(* ===== verification/SymLookup.v ===== *)
(** * Looking up symbols, and destroying symbol tables *)
From S2P Require Import Prelude CLib CSort DtList DtString Htab SymTab SymRange SymWorld SymInsert SymSort SymPack.
From stdpp Require Import sorting.
#[local] Open Scope Z_scope.
Import DtString Htab SymTab SymRange SymWorld SymInsert SymSort SymPack.

Module SymLookup.

(** ** By address *)

Lemma by_addr_spec hp st a : tab_ok hp st → (∀ x s, sh_syms hp !! x = Some s → x ≠ 0) → is_sorted st = true →
  ∃ r, dt_symbol_by_addr st a = Some r ∧
    (r ≠ 0 ∧ narrowest hp (dtst_symlist st) a r ∨
     r = 0 ∧ ∀ y, y ∈ locs hp (dtst_symlist st) → contains y.2 a = false).
Proof.
  intros Ht H0 Hs. destruct (to_sorted _ _ Ht Hs) as [[hi Hap] Hn Hf].
  assert ((∀ r, r ∈ dtst_ranges st → dt_symbol_search_cmp a r ≠ 0) → ∀ y, y ∈ locs hp (dtst_symlist st) → contains y.2 a = false) as Hnone.
  { intros Hno y Hy. destruct (contains y.2 a) eqn:Hc; [|done]. destruct (Hf a y Hy Hc) as (x & r & Hr & Hra & _).
    by destruct (Hno r Hr); apply search_zero. }
  unfold dt_symbol_by_addr. destruct (Z.eqb_spec (dtst_num_range_alloc st) 0) as [Ez|_].
  { exists 0. split; [done|]. right. split; [done|]. apply Hnone. pose proof (to_alloc _ _ Ht) as Hal.
    destruct (dtst_ranges st); [by intros r ?%elem_of_nil|cbn in Hal; lia]. }
  unfold is_sorted in Hs. apply negb_true_iff in Hs. rewrite Hs.
  destruct (bsearch_spec (dt_symbol_search_cmp a) _ (search_partitioned _ _ a Hap)) as (r & -> & Hr). cbn [mbind option_bind].
  destruct r as [r|]; eexists; (split; [done|]); [left|right; split; [done|by apply Hnone]].
  destruct Hr as [Hin Hz%search_zero]. assert (narrowest hp (dtst_symlist st) a (dtsr_sym r)) as Hnar by (apply Hn; by exists r).
  split; [|done]. destruct Hnar as (s & Hin' & _). apply elem_of_locs in Hin' as [_ Hs']. by eapply H0.
Qed.

(** ** By name *)

Section Name.
Context (w : world) (kt : dt_htab) (sp : Z) (name : list Z) (Hw : wf w) (Hkt : w_kern w = Some kt).
Context (Hsp : sh_syms (w_heap w) !! sp = None) (Hstr : sh_strs (w_heap w) !! sp = None) (Hname : cstring name).

(** The symbols of that name, latest first. *)
Definition homonyms : list Z := filter (λ a, nm (w_heap w) a = name) (w_hist w).

Lemma hist_not_sp a : a ∈ w_hist w → a ≠ sp.
Proof using Hw Hsp. intros [s Hs]%(wf_hist _ Hw) ->. congruence. Qed.

Lemma template_spec : let hp := template (w_heap w) sp name in
  all_named hp ∧ nm hp sp = name ∧ ∀ a, a ∈ w_hist w → nm hp a = nm (w_heap w) a.
Proof using Hw Hsp Hstr Hname.
  pose proof (wf_named _ Hw) as Hn. set (hp := template _ _ _).
  assert (string_at hp (sp, 0) = Some name) as Hs.
  { unfold string_at. cbn. rewrite lookup_insert_eq. cbn. by apply cstr_app. }
  assert (∀ p, string_at (w_heap w) p ≠ None → string_at hp p = string_at (w_heap w) p) as Hold by (intros p; by apply put_str_string).
  split; [|split].
  - intros a s Ha. cbn in Ha. apply lookup_insert_Some in Ha as [[<- <-]|[_ Ha]]; [exists name; split; [done|by split; [|left]]|].
    destruct (Hn a s Ha) as (n & E & ? & ?). exists n. by rewrite Hold, E by by rewrite E.
  - unfold nm, name_at. cbn. rewrite lookup_insert_eq. cbn. by rewrite Hs.
  - intros a Ha. pose proof (hist_not_sp a Ha). apply (wf_hist _ Hw) in Ha as [s Ha]. unfold nm, name_at. cbn.
    rewrite lookup_insert_ne, Ha by done. cbn. destruct (Hn a s Ha) as (n & E & _). by rewrite Hold, E by by rewrite E.
Qed.

Lemma by_name_spec : dt_symbol_by_name (w_heap w) kt sp name = Some (first homonyms 0).
Proof using Hw Hkt Hsp Hstr Hname.
  destruct template_spec as (Hn & Hnm & Hold). set (hp := template _ _ _) in *. unfold dt_symbol_by_name. fold hp.
  pose proof (wf_kern _ Hw) as Ht. rewrite Hkt in Ht.
  rewrite (kern_lookup_spec hp kt (w_hist w) Hn).
  - f_equal. f_equal. apply filter_on. intros a Ha. by rewrite Hnm, Hold.
  - eapply kern_table_agree; [apply Hw|done| |exact Ht]. intros a Ha. split; [by apply Hold|done].
  - intros a Ha. cbn. rewrite lookup_insert_ne; [by apply Hw|]. by apply not_eq_sym, hist_not_sp.
  - cbn. rewrite lookup_insert_eq. by eexists.
Qed.

(** The symbols of the name are linked, in this order. *)
Lemma homonyms_linked : dll (sh_he (w_heap w)) 0 homonyms 0.
Proof using Hw Hkt.
  pose proof (wf_kern _ Hw) as Ht. rewrite Hkt in Ht. pose proof (wf_named _ Hw) as Hn.
  destruct homonyms as [|a l] eqn:E; [done|]. assert (a ∈ homonyms) as Ha by (rewrite E; by left).
  apply list_elem_of_filter in Ha as [Hna Ha]. destruct (Ht (symtab_keys _ Hn)) as [G Hinv].
  destruct (inv_holds _ _ _ _ Hinv) as [Hok _ _ Heq Hin _]. destruct (Hin a Ha) as (p & Hp & Hap).
  assert (p.2 = a :: l) as Ep.
  { rewrite (Heq p a Hp Hap), <- E. unfold equals, homonyms. apply filter_on. intros x _. rewrite <- Hna. by apply cmp_zero. }
  destruct (Hok p Hp) as [_ (_ & Hdll & _) _ _ _]. by rewrite Ep in Hdll.
Qed.

Lemma by_module_spec dmp l b fuel : dll (sh_he (w_heap w)) b l 0 → (∀ a, a ∈ l → a ∈ w_hist w) → (length l <= fuel)%nat →
  by_module fuel (w_heap w) dmp (first l 0) =
    Some (first (filter (λ a, dts_dmp (sym_of (w_heap w) a) = dmp) l) 0).
Proof using Hw.
  revert b fuel. induction l as [|a l IH]; intros b fuel Hd Hin Hf; [by destruct fuel|].
  destruct fuel as [|fuel]; [cbn in Hf; lia|]. change (first (a :: l) 0) with a. cbn [by_module].
  assert (a ∈ w_hist w) as [s Hs]%(wf_hist _ Hw) by (apply Hin; by left). destruct (wf_sane _ Hw a s Hs) as [H0 _].
  rewrite (proj2 (Z.eqb_neq a 0)), Hs by done. cbn [mbind option_bind].
  rewrite filter_cons, (sym_of_some _ _ _ Hs). destruct (Z.eqb_spec (dts_dmp s) dmp) as [E|E]; [by rewrite decide_True|].
  rewrite decide_False by done. destruct Hd as [Ha Hd]. unfold he_next. rewrite Ha. cbn [mbind option_bind dl_next].
  apply (IH a); [done|intros x Hx; apply Hin; by right|cbn in Hf; lia].
Qed.

Lemma module_by_name_spec dmp : dt_module_symbol_by_name (w_heap w) kt sp dmp name =
  Some (first (filter (λ a, dts_dmp (sym_of (w_heap w) a) = dmp) homonyms) 0).
Proof using Hw Hkt Hsp Hstr Hname.
  unfold dt_module_symbol_by_name. rewrite by_name_spec. cbn [mbind option_bind].
  eapply by_module_spec; [apply homonyms_linked|by intros a [_ ?]%list_elem_of_filter|].
  etransitivity; [apply length_filter|]. pose proof (wf_nodup _ Hw) as Hnd.
  rewrite <- (size_list_to_set (C := gset Z) (w_hist w) Hnd). apply subseteq_size. intros a Ha%elem_of_list_to_set.
  apply elem_of_dom. by apply Hw.
Qed.

End Name.

(** ** Destruction *)

(** The slot in which the hash table searches for one of its symbols is not empty. *)
Lemma slot_nonempty hp kt L a : all_named hp → kern_table hp kt L → a ∈ L → slot_of hp kt a ≠ [].
Proof.
  intros Hn Ht Ha. destruct (Ht (symtab_keys hp Hn)) as [G Hinv]. destruct (inv_holds _ _ _ _ Hinv) as [Hok _ _ _ Hin _].
  destruct (Hin a Ha) as (p & Hp & Hap). apply elem_of_concat in Hp as Hp'. destruct Hp' as (i & sl & Hi & Hsl).
  pose proof (inv_placed _ _ _ _ Hinv i sl p Hi Hsl) as Hpl. rewrite <- (bo_hval _ _ (Hok p Hp) a Hap) in Hpl.
  unfold slot_of. change (hval a) with (dt_symtab_hval hp a) in Hpl. rewrite Hpl, Nat2Z.id, (inv_tab _ _ _ _ Hinv), list_lookup_fmap, Hi.
  cbn. destruct sl; [by apply elem_of_nil in Hsl|done].
Qed.

(** Once the name of a symbol is gone, the hash table cannot search for it. *)
Lemma delete_unnamed hp hp1 kt L a s : all_named hp → kern_table hp kt L → a ∈ L → sh_syms hp !! a = Some s →
  sh_syms hp1 = sh_syms hp → sh_strs hp1 !! (dts_name s).1 = None → kern_delete hp1 kt a = None.
Proof.
  intros Hn Ht Ha Hs Es Hnone. assert (readable hp1 a = false) as Hr.
  { apply bool_decide_false. unfold name_at, string_at. rewrite Es, Hs. cbn. rewrite Hnone. by intros [? ?]. }
  unfold kern_delete, hashes. rewrite Es, Hs, Hr. destruct (Z.eqb_spec (dts_hval s) 0) as [|Hh]; [done|]. cbn [negb orb andb].
  assert (slot_of hp1 kt a = slot_of hp kt a) as ->.
  { unfold slot_of, dt_symtab_hval. by rewrite Es, Hs, (proj2 (Z.eqb_neq _ _) Hh). }
  pose proof (slot_nonempty hp kt L a Hn Ht Ha) as Hsl. destruct (slot_of hp kt a) as [|b slot]; [done|].
  cbn [compares]. by rewrite Hr, andb_false_r.
Qed.

(** The symbol passed before is freed. *)
Lemma free_last hp last : (last = 0 ∨ is_Some (sh_syms hp !! last)) →
  ∃ hp', (if last =? 0 then Some hp else free_sym hp last) = Some hp' ∧ sh_strs hp' = sh_strs hp ∧
    ∀ x, sh_syms hp' !! x = if bool_decide (x = last ∧ x ≠ 0) then None else sh_syms hp !! x.
Proof.
  intros Hlast. destruct (Z.eqb_spec last 0) as [->|Hne].
  - exists hp. split; [done|]. split; [done|]. intros x. by rewrite bool_decide_false by tauto.
  - destruct Hlast as [?|[t Ht]]; [done|]. unfold free_sym. rewrite Ht. cbn. eexists. split; [done|]. split; [done|].
    intros x. cbn. destruct (decide (x = last)) as [->|Hx].
    + rewrite bool_decide_true by done. apply lookup_delete_eq.
    + rewrite bool_decide_false by tauto. by rewrite lookup_delete_ne.
Qed.

(** The symbols [l] have names of their own. *)
Definition own_names (hp : symheap) (l : list Z) : Prop := ∀ a s, a ∈ l → sh_syms hp !! a = Some s →
  (dts_name s).2 = 0 ∧ is_Some (sh_strs hp !! (dts_name s).1) ∧
  ∀ a' s', a' ≠ a → sh_syms hp !! a' = Some s' → (dts_name s').1 ≠ (dts_name s).1.

Lemma free_own hp packed a s l : (packed = false → own_names hp (a :: l)) → sh_syms hp !! a = Some s →
  ∃ hp', (if packed : bool then Some hp else free_str hp (dts_name s)) = Some hp' ∧ sh_syms hp' = sh_syms hp ∧
    (packed = false → ∀ a' s', a' ≠ a → sh_syms hp !! a' = Some s' → sh_strs hp' !! (dts_name s').1 = sh_strs hp !! (dts_name s').1).
Proof.
  intros Hown Hs. destruct packed; [by exists hp|]. destruct (Hown eq_refl a s ltac:(by left) Hs) as (E0 & [b Hb] & Hne). unfold free_str.
  rewrite Hb, E0. cbn. eexists. split; [done|]. split; [done|]. intros _ a' s' Ha' Hs'. cbn. rewrite lookup_delete_ne; [done|].
  by apply not_eq_sym, (Hne a').
Qed.

(** The loop without a hash table. *)
Lemma destroy_syms_spec hp packed last l : NoDup l → known hp l → (last = 0 ∨ (last ∉ l) ∧ is_Some (sh_syms hp !! last)) → 0 ∉ l →
  (packed = false → own_names hp l) →
  ∃ hp', destroy_syms hp None packed last l = Some (hp', None) ∧
    ∀ x, sh_syms hp' !! x = if bool_decide (x ∈ last :: l ∧ x ≠ 0) then None else sh_syms hp !! x.
Proof.
  revert hp last. induction l as [|a l IH]; intros hp last Hnd Hk Hlast H0 Hown; cbn [destroy_syms].
  { destruct (free_last hp last ltac:(tauto)) as (hp' & -> & _ & Hsy). cbn. eexists. split; [done|]. intros x. rewrite Hsy.
    erewrite bool_decide_ext; [done|]. set_solver. }
  apply NoDup_cons in Hnd as [Hal Hnd]. apply not_elem_of_cons in H0 as [Ha0 H0].
  destruct (Hk a) as [s Hs]; [by left|]. rewrite Hs. cbn [mbind option_bind].
  destruct (free_own hp packed a s l Hown Hs) as (hp1 & -> & Es & Hst). cbn [mbind option_bind].
  destruct (free_last hp1 last) as (hp2 & -> & Es2 & Hsy); [rewrite Es; tauto|]. rewrite Es in Hsy. cbn [mbind option_bind].
  assert (∀ x, x ∈ a :: l → ¬ (x = last ∧ x ≠ 0)) as Hxl by (intros x Hx [-> ?]; by destruct Hlast as [?|[? _]]).
  destruct (IH hp2 a) as (hp' & -> & Hhp'); try done.
  - intros x Hx. rewrite Hsy, bool_decide_false; [apply Hk; by right|]. apply Hxl. by right.
  - right. split; [done|]. rewrite Hsy, bool_decide_false; [by eexists|]. apply Hxl. by left.
  - intros Hp x t Hx Ht. rewrite Hsy in Ht. case_bool_decide; [done|]. destruct (Hown Hp x t ltac:(by right) Ht) as (? & ? & Hne).
    split; [done|]. rewrite Es2, (Hst Hp x t) by (done || (intros ->; done)). split; [done|].
    intros a' s' Ha' Hs'. rewrite Hsy in Hs'. case_bool_decide; [done|]. by eapply Hne.
  - eexists. split; [done|]. intros x. rewrite Hhp', Hsy. destruct (decide (x = 0)) as [->|Hx0]; [by rewrite !bool_decide_false by tauto|].
    repeat case_bool_decide; set_solver.
Qed.

Lemma destroy_names w k st : wf w → w_tabs w !! k = Some st → is_packed st = false → own_names (w_heap w) (dtst_symlist st).
Proof.
  intros Hw Hk Hp a s Ha Hs. destruct (wf_tabs _ Hw k st Hk) as [_ [_ H2 H3 _]]. split; [by eapply H2|].
  split; [eapply named_block; [apply Hw|done]|]. intros a' s' Hne Hs'. by eapply H3.
Qed.

(** The block of a packed table is freed. *)
Lemma destroy_block w k st a : wf w → w_tabs w !! k = Some st → a ∈ dtst_symlist st →
  ∃ hp', (if dtst_strtab st =? 0 then Some (w_heap w) else free_str (w_heap w) (dtst_strtab st, 0)) = Some hp' ∧
    sh_syms hp' = sh_syms (w_heap w) ∧ (is_packed st = false → hp' = w_heap w) ∧
    (is_packed st = true → sh_strs hp' !! dtst_strtab st = None).
Proof.
  intros Hw Hk Ha. destruct (wf_tabs _ Hw k st Hk) as [Ht [H1 _ _ H4]]. destruct (is_packed st) eqn:Hp; [|rewrite H1 by done; by exists (w_heap w)].
  destruct (to_known _ _ Ht a Ha) as [s Hs]. destruct (H4 a s eq_refl Ha Hs) as [E Hne]. rewrite (proj2 (Z.eqb_neq _ _) Hne).
  destruct (named_block _ _ _ (wf_named _ Hw) Hs) as [b Hb]. rewrite E in Hb. unfold free_str. cbn [fst snd]. rewrite Hb. cbn.
  eexists. split; [done|]. split; [done|]. split; [done|]. intros _. cbn. apply lookup_delete_eq.
Qed.



(** C38: Destroying a table that has symbols while the hash table of names exists
    reads a name that has been freed: the block of a packed table is freed
    first, and otherwise the name before the symbol is deleted from the hash
    table, which compares names.  Without the hash table it returns and frees
    the symbols of the table and no others. *)
Theorem dt_symtab_destroy_reads_freed os :
  ops_ok world0 os →
  ∃ w, run_ops world0 os = Some w ∧
    ∀ k st, w_tabs w !! k = Some st → dtst_symlist st ≠ [] →
      (∀ kt, w_kern w = Some kt → dt_symtab_destroy (w_heap w) (Some kt) st = None) ∧
      ∃ hp', dt_symtab_destroy (w_heap w) None st = Some (hp', None) ∧
        ∀ a, sh_syms hp' !! a = if bool_decide (a ∈ dtst_symlist st) then None else sh_syms (w_heap w) !! a.
Proof.
  intros Hos. destruct (run_wf world0 os world0_wf Hos) as (w & -> & Hw). exists w. split; [done|]. intros k st Hk Hne.
  destruct (wf_tabs _ Hw k st Hk) as [Ht Hns]. destruct (dtst_symlist st) as [|a l] eqn:El; [done|].
  assert (a ∈ dtst_symlist st) as Ha by (rewrite El; by left). destruct (to_known _ _ Ht a Ha) as [s Hs].
  destruct (destroy_block w k st a Hw Hk Ha) as (hp1 & Hb & Es & Hun & Hpk). unfold dt_symtab_destroy. rewrite Hb, El.
  fold (is_packed st). cbn [mbind option_bind]. split.
  - intros kt Hkt. pose proof (wf_kern _ Hw) as Hkern. rewrite Hkt in Hkern. cbn [destroy_syms]. rewrite Es, Hs. cbn [mbind option_bind].
    assert (∃ hp2, (if is_packed st then Some hp1 else free_str hp1 (dts_name s)) = Some hp2 ∧ sh_syms hp2 = sh_syms (w_heap w) ∧
      sh_strs hp2 !! (dts_name s).1 = None) as (hp2 & -> & Es2 & Hnone).
    { destruct (is_packed st) eqn:Hp.
      - exists hp1. split; [done|]. split; [done|]. rewrite (proj1 (no_packed _ _ Hns a s Hp Ha Hs)). by apply Hpk.
      - rewrite (Hun eq_refl). destruct (destroy_names w k st Hw Hk Hp a s Ha Hs) as (E0 & [b Eb] & _). unfold free_str. rewrite Eb, E0. cbn.
        eexists. split; [done|]. split; [done|]. cbn. apply lookup_delete_eq. }
    cbn [mbind option_bind]. erewrite (delete_unnamed (w_heap w)); try done; [apply Hw|by eapply tab_member].
  - pose proof (wf_nodup _ Hw) as Hnd. rewrite <- (wf_parts _ Hw) in Hnd.
    destruct (destroy_syms_spec hp1 (is_packed st) 0 (a :: l)) as (hp' & E & Hhp'); [..|exists hp'; split; [exact E|]].
    + rewrite <- El. eapply nodup_concat_part; [exact Hnd|]. by rewrite list_lookup_fmap, Hk.
    + intros x Hx. rewrite Es. apply Ht. by rewrite El.
    + by left.
    + rewrite <- El. intros H0. destruct (to_known _ _ Ht 0 H0) as [t Ht0]. by destruct (wf_sane _ Hw 0 t Ht0).
    + intros Hp. rewrite (Hun Hp), <- El. by eapply destroy_names.
    + intros x. rewrite Hhp', Es. erewrite bool_decide_ext; [done|]. rewrite elem_of_cons. split; [tauto|]. intros Hx. split; [by right|].
      intros ->. destruct (to_known _ _ Ht 0) as [t Ht0]; [by rewrite El|]. by destruct (wf_sane _ Hw 0 t Ht0).
Qed.

End SymLookup.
------------
INSTRUCTIONS FOR THE TASK: Output the lines above between the one holding "Proof using Hw Hkt." and the one holding "apply list_elem_of_filter in", inclusive, with nothing before or after them.

RESULT FOR THIS TASK:
Proof using Hw Hkt.
  pose proof (wf_kern _ Hw) as Ht. rewrite Hkt in Ht. pose proof (wf_named _ Hw) as Hn.
  destruct homonyms as [|a l] eqn:E; [done|]. assert (a ∈ homonyms) as Ha by (rewrite E; by left).
  apply list_elem_of_filter in Ha as [Hna Ha]. destruct (Ht (symtab_keys _ Hn)) as [G Hinv].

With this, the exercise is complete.